*EXERCISE BRIEF*:
Would you return the entries below word for word?

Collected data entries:
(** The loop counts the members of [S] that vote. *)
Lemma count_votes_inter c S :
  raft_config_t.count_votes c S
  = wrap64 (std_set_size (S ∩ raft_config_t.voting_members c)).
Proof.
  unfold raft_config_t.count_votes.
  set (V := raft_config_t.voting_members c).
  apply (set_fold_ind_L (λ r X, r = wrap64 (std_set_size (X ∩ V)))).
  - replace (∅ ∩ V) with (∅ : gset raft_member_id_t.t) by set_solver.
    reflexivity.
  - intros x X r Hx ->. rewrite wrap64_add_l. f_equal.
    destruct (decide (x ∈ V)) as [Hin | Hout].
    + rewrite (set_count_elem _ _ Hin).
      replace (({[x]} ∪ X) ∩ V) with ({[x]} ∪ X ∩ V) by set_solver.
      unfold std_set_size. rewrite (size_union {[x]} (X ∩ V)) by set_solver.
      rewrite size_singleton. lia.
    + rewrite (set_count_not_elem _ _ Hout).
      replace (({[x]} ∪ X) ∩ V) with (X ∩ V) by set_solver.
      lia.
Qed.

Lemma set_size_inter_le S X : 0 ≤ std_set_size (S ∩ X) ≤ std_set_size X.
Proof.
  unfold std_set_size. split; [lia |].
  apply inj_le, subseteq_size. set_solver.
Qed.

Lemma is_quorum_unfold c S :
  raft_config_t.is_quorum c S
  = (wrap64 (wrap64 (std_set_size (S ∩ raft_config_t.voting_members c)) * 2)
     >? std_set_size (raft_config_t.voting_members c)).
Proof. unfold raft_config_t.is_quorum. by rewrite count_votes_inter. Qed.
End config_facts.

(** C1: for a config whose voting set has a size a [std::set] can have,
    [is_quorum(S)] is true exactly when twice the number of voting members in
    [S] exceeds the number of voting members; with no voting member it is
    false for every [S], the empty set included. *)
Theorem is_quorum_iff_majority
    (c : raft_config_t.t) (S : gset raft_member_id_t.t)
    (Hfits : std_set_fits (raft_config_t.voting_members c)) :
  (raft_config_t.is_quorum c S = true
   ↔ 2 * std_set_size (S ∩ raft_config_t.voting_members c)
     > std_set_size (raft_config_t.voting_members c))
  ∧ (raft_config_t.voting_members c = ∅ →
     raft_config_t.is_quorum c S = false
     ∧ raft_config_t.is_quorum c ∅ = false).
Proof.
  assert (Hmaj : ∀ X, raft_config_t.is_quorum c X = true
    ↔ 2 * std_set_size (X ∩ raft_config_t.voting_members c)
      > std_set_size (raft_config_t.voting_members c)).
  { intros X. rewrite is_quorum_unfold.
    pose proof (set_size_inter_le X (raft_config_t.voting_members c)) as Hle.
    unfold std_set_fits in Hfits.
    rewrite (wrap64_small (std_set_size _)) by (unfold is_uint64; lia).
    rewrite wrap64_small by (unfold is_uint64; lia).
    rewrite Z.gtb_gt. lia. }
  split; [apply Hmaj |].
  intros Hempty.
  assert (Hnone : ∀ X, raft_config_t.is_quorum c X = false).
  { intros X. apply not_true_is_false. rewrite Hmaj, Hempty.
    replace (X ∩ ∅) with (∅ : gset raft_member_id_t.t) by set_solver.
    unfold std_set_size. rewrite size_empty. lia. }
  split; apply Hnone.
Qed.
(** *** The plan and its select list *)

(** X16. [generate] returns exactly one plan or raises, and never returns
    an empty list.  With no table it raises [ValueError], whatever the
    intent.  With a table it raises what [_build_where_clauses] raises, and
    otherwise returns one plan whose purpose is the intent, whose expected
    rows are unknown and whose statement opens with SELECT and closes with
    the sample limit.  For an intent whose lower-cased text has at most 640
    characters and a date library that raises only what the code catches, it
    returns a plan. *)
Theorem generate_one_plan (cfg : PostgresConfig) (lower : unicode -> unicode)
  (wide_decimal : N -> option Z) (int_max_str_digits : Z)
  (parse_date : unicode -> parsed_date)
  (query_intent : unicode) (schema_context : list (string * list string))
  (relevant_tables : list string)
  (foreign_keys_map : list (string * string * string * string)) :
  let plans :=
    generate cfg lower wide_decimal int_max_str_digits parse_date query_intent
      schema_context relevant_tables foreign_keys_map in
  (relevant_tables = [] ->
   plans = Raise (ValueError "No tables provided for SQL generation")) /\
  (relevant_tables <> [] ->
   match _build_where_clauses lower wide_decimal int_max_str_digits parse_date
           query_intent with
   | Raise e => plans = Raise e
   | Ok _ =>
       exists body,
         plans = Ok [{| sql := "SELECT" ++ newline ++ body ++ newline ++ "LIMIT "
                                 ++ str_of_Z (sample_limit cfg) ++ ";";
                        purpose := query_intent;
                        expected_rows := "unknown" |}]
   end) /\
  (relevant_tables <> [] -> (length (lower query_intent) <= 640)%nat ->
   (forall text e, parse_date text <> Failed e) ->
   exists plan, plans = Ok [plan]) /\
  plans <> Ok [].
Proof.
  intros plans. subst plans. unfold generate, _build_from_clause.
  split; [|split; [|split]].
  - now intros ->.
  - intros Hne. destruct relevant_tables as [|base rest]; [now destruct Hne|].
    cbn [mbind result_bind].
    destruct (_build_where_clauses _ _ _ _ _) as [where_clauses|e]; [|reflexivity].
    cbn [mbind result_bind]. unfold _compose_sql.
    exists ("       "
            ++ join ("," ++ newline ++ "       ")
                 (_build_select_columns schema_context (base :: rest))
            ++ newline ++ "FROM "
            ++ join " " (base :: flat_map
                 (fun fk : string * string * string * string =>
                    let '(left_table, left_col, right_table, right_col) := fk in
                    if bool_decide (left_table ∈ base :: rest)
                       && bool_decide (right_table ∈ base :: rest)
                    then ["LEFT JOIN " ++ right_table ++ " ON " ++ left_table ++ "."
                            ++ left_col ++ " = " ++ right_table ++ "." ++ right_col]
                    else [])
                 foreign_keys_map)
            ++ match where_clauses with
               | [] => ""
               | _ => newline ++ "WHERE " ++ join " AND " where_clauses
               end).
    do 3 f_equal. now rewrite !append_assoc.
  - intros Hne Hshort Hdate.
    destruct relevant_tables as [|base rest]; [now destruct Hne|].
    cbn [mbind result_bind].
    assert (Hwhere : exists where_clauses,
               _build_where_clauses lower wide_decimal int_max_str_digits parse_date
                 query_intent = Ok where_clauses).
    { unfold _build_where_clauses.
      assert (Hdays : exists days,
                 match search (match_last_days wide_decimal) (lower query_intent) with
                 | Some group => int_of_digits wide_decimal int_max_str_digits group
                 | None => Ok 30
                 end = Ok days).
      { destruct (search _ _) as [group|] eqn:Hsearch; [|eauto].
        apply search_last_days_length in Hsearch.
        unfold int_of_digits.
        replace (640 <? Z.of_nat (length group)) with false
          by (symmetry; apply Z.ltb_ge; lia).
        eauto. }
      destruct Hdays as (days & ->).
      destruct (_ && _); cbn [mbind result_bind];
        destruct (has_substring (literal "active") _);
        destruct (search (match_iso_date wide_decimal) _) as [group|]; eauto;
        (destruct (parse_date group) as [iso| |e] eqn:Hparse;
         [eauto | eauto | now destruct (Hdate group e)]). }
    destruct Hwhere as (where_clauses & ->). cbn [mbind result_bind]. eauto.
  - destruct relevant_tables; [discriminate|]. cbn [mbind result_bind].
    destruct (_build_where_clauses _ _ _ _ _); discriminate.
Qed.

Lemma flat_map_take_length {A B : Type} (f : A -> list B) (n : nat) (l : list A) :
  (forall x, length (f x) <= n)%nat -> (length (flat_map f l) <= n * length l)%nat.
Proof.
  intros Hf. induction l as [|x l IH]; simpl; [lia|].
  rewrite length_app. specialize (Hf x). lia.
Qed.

*ANSWER TO THE EXERCISE*:
(** The loop counts the members of [S] that vote. *)
Lemma count_votes_inter c S :
  raft_config_t.count_votes c S
  = wrap64 (std_set_size (S ∩ raft_config_t.voting_members c)).
Proof.
  unfold raft_config_t.count_votes.
  set (V := raft_config_t.voting_members c).
  apply (set_fold_ind_L (λ r X, r = wrap64 (std_set_size (X ∩ V)))).
  - replace (∅ ∩ V) with (∅ : gset raft_member_id_t.t) by set_solver.
    reflexivity.
  - intros x X r Hx ->. rewrite wrap64_add_l. f_equal.
    destruct (decide (x ∈ V)) as [Hin | Hout].
    + rewrite (set_count_elem _ _ Hin).
      replace (({[x]} ∪ X) ∩ V) with ({[x]} ∪ X ∩ V) by set_solver.
      unfold std_set_size. rewrite (size_union {[x]} (X ∩ V)) by set_solver.
      rewrite size_singleton. lia.
    + rewrite (set_count_not_elem _ _ Hout).
      replace (({[x]} ∪ X) ∩ V) with (X ∩ V) by set_solver.
      lia.
Qed.

Lemma set_size_inter_le S X : 0 ≤ std_set_size (S ∩ X) ≤ std_set_size X.
Proof.
  unfold std_set_size. split; [lia |].
  apply inj_le, subseteq_size. set_solver.
Qed.

Lemma is_quorum_unfold c S :
  raft_config_t.is_quorum c S
  = (wrap64 (wrap64 (std_set_size (S ∩ raft_config_t.voting_members c)) * 2)
     >? std_set_size (raft_config_t.voting_members c)).
Proof. unfold raft_config_t.is_quorum. by rewrite count_votes_inter. Qed.
End config_facts.

(** C1: for a config whose voting set has a size a [std::set] can have,
    [is_quorum(S)] is true exactly when twice the number of voting members in
    [S] exceeds the number of voting members; with no voting member it is
    false for every [S], the empty set included. *)
Theorem is_quorum_iff_majority
    (c : raft_config_t.t) (S : gset raft_member_id_t.t)
    (Hfits : std_set_fits (raft_config_t.voting_members c)) :
  (raft_config_t.is_quorum c S = true
   ↔ 2 * std_set_size (S ∩ raft_config_t.voting_members c)
     > std_set_size (raft_config_t.voting_members c))
  ∧ (raft_config_t.voting_members c = ∅ →
     raft_config_t.is_quorum c S = false
     ∧ raft_config_t.is_quorum c ∅ = false).
Proof.
  assert (Hmaj : ∀ X, raft_config_t.is_quorum c X = true
    ↔ 2 * std_set_size (X ∩ raft_config_t.voting_members c)
      > std_set_size (raft_config_t.voting_members c)).
  { intros X. rewrite is_quorum_unfold.
    pose proof (set_size_inter_le X (raft_config_t.voting_members c)) as Hle.
    unfold std_set_fits in Hfits.
    rewrite (wrap64_small (std_set_size _)) by (unfold is_uint64; lia).
    rewrite wrap64_small by (unfold is_uint64; lia).
    rewrite Z.gtb_gt. lia. }
  split; [apply Hmaj |].
  intros Hempty.
  assert (Hnone : ∀ X, raft_config_t.is_quorum c X = false).
  { intros X. apply not_true_is_false. rewrite Hmaj, Hempty.
    replace (X ∩ ∅) with (∅ : gset raft_member_id_t.t) by set_solver.
    unfold std_set_size. rewrite size_empty. lia. }
  split; apply Hnone.
Qed.
(** *** The plan and its select list *)

(** X16. [generate] returns exactly one plan or raises, and never returns
    an empty list.  With no table it raises [ValueError], whatever the
    intent.  With a table it raises what [_build_where_clauses] raises, and
    otherwise returns one plan whose purpose is the intent, whose expected
    rows are unknown and whose statement opens with SELECT and closes with
    the sample limit.  For an intent whose lower-cased text has at most 640
    characters and a date library that raises only what the code catches, it
    returns a plan. *)
Theorem generate_one_plan (cfg : PostgresConfig) (lower : unicode -> unicode)
  (wide_decimal : N -> option Z) (int_max_str_digits : Z)
  (parse_date : unicode -> parsed_date)
  (query_intent : unicode) (schema_context : list (string * list string))
  (relevant_tables : list string)
  (foreign_keys_map : list (string * string * string * string)) :
  let plans :=
    generate cfg lower wide_decimal int_max_str_digits parse_date query_intent
      schema_context relevant_tables foreign_keys_map in
  (relevant_tables = [] ->
   plans = Raise (ValueError "No tables provided for SQL generation")) /\
  (relevant_tables <> [] ->
   match _build_where_clauses lower wide_decimal int_max_str_digits parse_date
           query_intent with
   | Raise e => plans = Raise e
   | Ok _ =>
       exists body,
         plans = Ok [{| sql := "SELECT" ++ newline ++ body ++ newline ++ "LIMIT "
                                 ++ str_of_Z (sample_limit cfg) ++ ";";
                        purpose := query_intent;
                        expected_rows := "unknown" |}]
   end) /\
  (relevant_tables <> [] -> (length (lower query_intent) <= 640)%nat ->
   (forall text e, parse_date text <> Failed e) ->
   exists plan, plans = Ok [plan]) /\
  plans <> Ok [].
Proof.
  intros plans. subst plans. unfold generate, _build_from_clause.
  split; [|split; [|split]].
  - now intros ->.
  - intros Hne. destruct relevant_tables as [|base rest]; [now destruct Hne|].
    cbn [mbind result_bind].
    destruct (_build_where_clauses _ _ _ _ _) as [where_clauses|e]; [|reflexivity].
    cbn [mbind result_bind]. unfold _compose_sql.
    exists ("       "
            ++ join ("," ++ newline ++ "       ")
                 (_build_select_columns schema_context (base :: rest))
            ++ newline ++ "FROM "
            ++ join " " (base :: flat_map
                 (fun fk : string * string * string * string =>
                    let '(left_table, left_col, right_table, right_col) := fk in
                    if bool_decide (left_table ∈ base :: rest)
                       && bool_decide (right_table ∈ base :: rest)
                    then ["LEFT JOIN " ++ right_table ++ " ON " ++ left_table ++ "."
                            ++ left_col ++ " = " ++ right_table ++ "." ++ right_col]
                    else [])
                 foreign_keys_map)
            ++ match where_clauses with
               | [] => ""
               | _ => newline ++ "WHERE " ++ join " AND " where_clauses
               end).
    do 3 f_equal. now rewrite !append_assoc.
  - intros Hne Hshort Hdate.
    destruct relevant_tables as [|base rest]; [now destruct Hne|].
    cbn [mbind result_bind].
    assert (Hwhere : exists where_clauses,
               _build_where_clauses lower wide_decimal int_max_str_digits parse_date
                 query_intent = Ok where_clauses).
    { unfold _build_where_clauses.
      assert (Hdays : exists days,
                 match search (match_last_days wide_decimal) (lower query_intent) with
                 | Some group => int_of_digits wide_decimal int_max_str_digits group
                 | None => Ok 30
                 end = Ok days).
      { destruct (search _ _) as [group|] eqn:Hsearch; [|eauto].
        apply search_last_days_length in Hsearch.
        unfold int_of_digits.
        replace (640 <? Z.of_nat (length group)) with false
          by (symmetry; apply Z.ltb_ge; lia).
        eauto. }
      destruct Hdays as (days & ->).
      destruct (_ && _); cbn [mbind result_bind];
        destruct (has_substring (literal "active") _);
        destruct (search (match_iso_date wide_decimal) _) as [group|]; eauto;
        (destruct (parse_date group) as [iso| |e] eqn:Hparse;
         [eauto | eauto | now destruct (Hdate group e)]). }
    destruct Hwhere as (where_clauses & ->). cbn [mbind result_bind]. eauto.
  - destruct relevant_tables; [discriminate|]. cbn [mbind result_bind].
    destruct (_build_where_clauses _ _ _ _ _); discriminate.
Qed.

Lemma flat_map_take_length {A B : Type} (f : A -> list B) (n : nat) (l : list A) :
  (forall x, length (f x) <= n)%nat -> (length (flat_map f l) <= n * length l)%nat.
Proof.
  intros Hf. induction l as [|x l IH]; simpl; [lia|].
  rewrite length_app. specialize (Hf x). lia.
Qed.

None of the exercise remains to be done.